Management of pain in older horses, especially brood mares and stallions, can be challenging. There are several levels of
expectations for older horses and the management style oftentimes needs to be dictated by the animal's use. Therefore the
goal of management is to use various local and systemic therapies in order to allow the horse to perform its duties with a
minimal amount of pain.
There is no better example of this than in broodmares. The effectiveness of management is often dictated by the breed. For
instance, in Thoroughbred racehorses the mares must undergo live cover and carry to term and facilitated breeding techniques
cannot be used. This places more weight and stress on the mares and consequently makes management more difficult. With these
mares aggressive oversight of their feet, fetlocks, suspensory apparatus and carpi are needed especially if they have a racing
history. However mares that can undergo facilitated breeding techniques such as Quarter Horses can be managed more effectively.

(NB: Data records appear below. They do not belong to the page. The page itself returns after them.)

Definition JumpTable_5 : list (Z * operation S) := [
  (Op.code Op.DUP7, mkop (fun _ => makeDup 7) (gasDup) (makeDupStackFunc 7) None false false true);
  (Op.code Op.DUP8, mkop (fun _ => makeDup 8) (gasDup) (makeDupStackFunc 8) None false false true);
  (Op.code Op.DUP9, mkop (fun _ => makeDup 9) (gasDup) (makeDupStackFunc 9) None false false true);
  (Op.code Op.DUP10, mkop (fun _ => makeDup 10) (gasDup) (makeDupStackFunc 10) None false false true);
  (Op.code Op.DUP11, mkop (fun _ => makeDup 11) (gasDup) (makeDupStackFunc 11) None false false true);
  (Op.code Op.DUP12, mkop (fun _ => makeDup 12) (gasDup) (makeDupStackFunc 12) None false false true);
  (Op.code Op.DUP13, mkop (fun _ => makeDup 13) (gasDup) (makeDupStackFunc 13) None false false true);
  (Op.code Op.DUP14, mkop (fun _ => makeDup 14) (gasDup) (makeDupStackFunc 14) None false false true);
  (Op.code Op.DUP15, mkop (fun _ => makeDup 15) (gasDup) (makeDupStackFunc 15) None false false true);
  (Op.code Op.DUP16, mkop (fun _ => makeDup 16) (gasDup) (makeDupStackFunc 16) None false false true);
  (Op.code Op.SWAP1, mkop (fun _ => makeSwap 1) (gasSwap) (makeSwapStackFunc 2) None false false true);
  (Op.code Op.SWAP2, mkop (fun _ => makeSwap 2) (gasSwap) (makeSwapStackFunc 3) None false false true);
  (Op.code Op.SWAP3, mkop (fun _ => makeSwap 3) (gasSwap) (makeSwapStackFunc 4) None false false true);
  (Op.code Op.SWAP4, mkop (fun _ => makeSwap 4) (gasSwap) (makeSwapStackFunc 5) None false false true);
  (Op.code Op.SWAP5, mkop (fun _ => makeSwap 5) (gasSwap) (makeSwapStackFunc 6) None false false true);
  (Op.code Op.SWAP6, mkop (fun _ => makeSwap 6) (gasSwap) (makeSwapStackFunc 7) None false false true);
  (Op.code Op.SWAP7, mkop (fun _ => makeSwap 7) (gasSwap) (makeSwapStackFunc 8) None false false true);
  (Op.code Op.SWAP8, mkop (fun _ => makeSwap 8) (gasSwap) (makeSwapStackFunc 9) None false false true);
  (Op.code Op.SWAP9, mkop (fun _ => makeSwap 9) (gasSwap) (makeSwapStackFunc 10) None false false true);
  (Op.code Op.SWAP10, mkop (fun _ => makeSwap 10) (gasSwap) (makeSwapStackFunc 11) None false false true);
  (Op.code Op.SWAP11, mkop (fun _ => makeSwap 11) (gasSwap) (makeSwapStackFunc 12) None false false true);
  (Op.code Op.SWAP12, mkop (fun _ => makeSwap 12) (gasSwap) (makeSwapStackFunc 13) None false false true);
  (Op.code Op.SWAP13, mkop (fun _ => makeSwap 13) (gasSwap) (makeSwapStackFunc 14) None false false true);
  (Op.code Op.SWAP14, mkop (fun _ => makeSwap 14) (gasSwap) (makeSwapStackFunc 15) None false false true)
].

Definition JumpTable_6 : list (Z * operation S) := [
  (Op.code Op.SWAP15, mkop (fun _ => makeSwap 15) (gasSwap) (makeSwapStackFunc 16) None false false true);
  (Op.code Op.SWAP16, mkop (fun _ => makeSwap 16) (gasSwap) (makeSwapStackFunc 17) None false false true);
  (Op.code Op.LOG0, mkop (fun _ => makeLog ctx 0) (makeGasLog 0) (makeStackFunc 2 0) (Some memoryLog) false false true);
  (Op.code Op.LOG1, mkop (fun _ => makeLog ctx 1) (makeGasLog 1) (makeStackFunc 3 0) (Some memoryLog) false false true);
  (Op.code Op.LOG2, mkop (fun _ => makeLog ctx 2) (makeGasLog 2) (makeStackFunc 4 0) (Some memoryLog) false false true);
  (Op.code Op.LOG3, mkop (fun _ => makeLog ctx 3) (makeGasLog 3) (makeStackFunc 5 0) (Some memoryLog) false false true);
  (Op.code Op.LOG4, mkop (fun _ => makeLog ctx 4) (makeGasLog 4) (makeStackFunc 6 0) (Some memoryLog) false false true);
  (Op.code Op.CREATE, mkop (opCreate) (gasCreate) (makeStackFunc 3 1) (Some memoryCreate) false false true);
  (Op.code Op.CALL, mkop (opCall) (gasCall) (makeStackFunc 7 1) (Some memoryCall) false false true);
  (Op.code Op.CALLCODE, mkop (opCallCode) (gasCallCode) (makeStackFunc 7 1) (Some memoryCall) false false true);
  (Op.code Op.RETURN, mkop (fun _ => opReturn) (gasReturn) (makeStackFunc 2 0) (Some memoryReturn) true false true);
  (Op.code Op.DELEGATECALL, mkop (opDelegateCall) (gasDelegateCall) (makeStackFunc 6 1) (Some memoryDelegateCall) false false true);
  (Op.code Op.SELFDESTRUCT, mkop (fun _ => opSuicide) (gasSuicide) (makeStackFunc 1 0) None true false true)
].

Definition NewJumpTable : list (Z * operation S) :=
  JumpTable_1 ++ JumpTable_2 ++ JumpTable_3 ++ JumpTable_4 ++ JumpTable_5 ++ JumpTable_6.

Fixpoint table_get (t : list (Z * operation S)) (op : Z) : operation S :=
  match t with
  | [] => zero_operation
  | (k, o) :: t => if k =? op then o else table_get t op
  end.
Definition defaultJumpTable (op : Z) : operation S := table_get NewJumpTable op.

End jump_table.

In Quarter Horse mares embryo transfer can be used. In addition, with the use of shipped semen some mares can live their lifetime
at a single farm without much transportation. Some breeding managers are uncomfortable if the mares don't periodically carry
to term; however that must be weighed against the potential negative complications of carrying on their musculoskeletal system.
Stallions can also have limitations due to musculoskeletal pain. Again, in Thoroughbreds this is significant as they must
live cover and aggressive pain control is needed. In other breeds such as Quarter Horses, in which artificial insemination
can be used the collection techniques can be modified to enhance the horses comfort. Breeding dummies can be manipulated,
such as being lowered, or the horse can sometimes be collected standing. In addition, horses that are euthanized can have
semen stored for later use.
Several types of diseases can influence the musculoskeletal system in these older horses. Systemically, things such as Cushing's
disease or metabolic syndrome can have effect on the horse's feet. Laminitis consequently is a common sequela of these diseases
and periodic systemic screening of these horses is needed. In addition, nutrition can have a large influence on these horses
especially if their carbohydrates are not adequately monitored.
Hoof disease is very common in older horses especially if they have had any lameness history. Laminitis is common in older
horses for various reasons and it is often our recommendation to do yearly radiographs to be sure that the angles remain normal
and the stresses are minimized on the feet. There are some horses that benefit from a lifetime in shoes and that oftentimes
is dictated by the horse itself as well as the condition. Navicular syndrome is also very common and in the advanced stages
can be very limiting to the horses comfort. In some instances when aggressive medical therapy and shoeing fails, a palmar
digital neurectomy is needed to maintain comfort. However care must be taken that the flexor surface of the navicular bone
is closely analyzed as those horses with neurectomies could suffer from complete rupture of the deep digital flexor tendon
requiring euthanasia or heroic efforts to fuse the distal interphalangeal joint. Many older horses are maintained of isoxsuprine
which oftentimes can maintain an improved level of comfort. Even though this is a contentious approach in some horses it does
have a significant impact.
Joint disease is common and needs to be managed based on common principles. The problem with using intraarticular corticosteroids
in older horses is that even normally accepted doses of these steroids could potentially have a negative effect on the horse
systemically especially if they suffer from Cushing's disease. Therefore it is not uncommon to evaluate the horse's metabolic
status prior to recommending intraarticular corticosteroid administration.
Diseases of the suspensory apparatus are not uncommon especially in retired racehorses. It is now recognized that degenerative
suspensory desmitis can occur and that there may be a genetic link. This is not uncommon in the hind limbs of western performance
horses such as cutters and reiners who have had a significant amount of stress in their hind limbs. It is difficult to properly
support these horses. Sometimes extended heel shoes can help however not in all cases. It does seem that if the horses are
comfortable turn out and light exercise can be beneficial to maintaining muscle tone and strength and hence compensating for
suspensory apparatus loss.
In general several things need to be kept in mind when making recommendations for orthopaedic pain in the older horse. If
the horse is comfortable enough to be turned out this is often beneficial and in some cases in chronic joint disease horses
can actually do better when turned out as apposed to being confined. Systemic treatments such as supplements isoxsuprine and
occasional anti-inflammatory medications can also be beneficial. Local application of medication can also be beneficial and
various different types of shoeing schemes can be beneficial depending on the horse. It's important to remember that the breeding
scheme and the plan can also have an influence on the horses comfort and that to must be taken into consideration.
In summary, managing the older horse can often times be difficult and the horses can often show a large variation in comfort
even in a small amount of time. It is this authors opinion that the goal is often to find a steady course of comfort and not
to overreact to short durations of increased pain. This commonly occurs and shoeing recommendations made when in fact the
original shoeing scheme may have been more appropriate.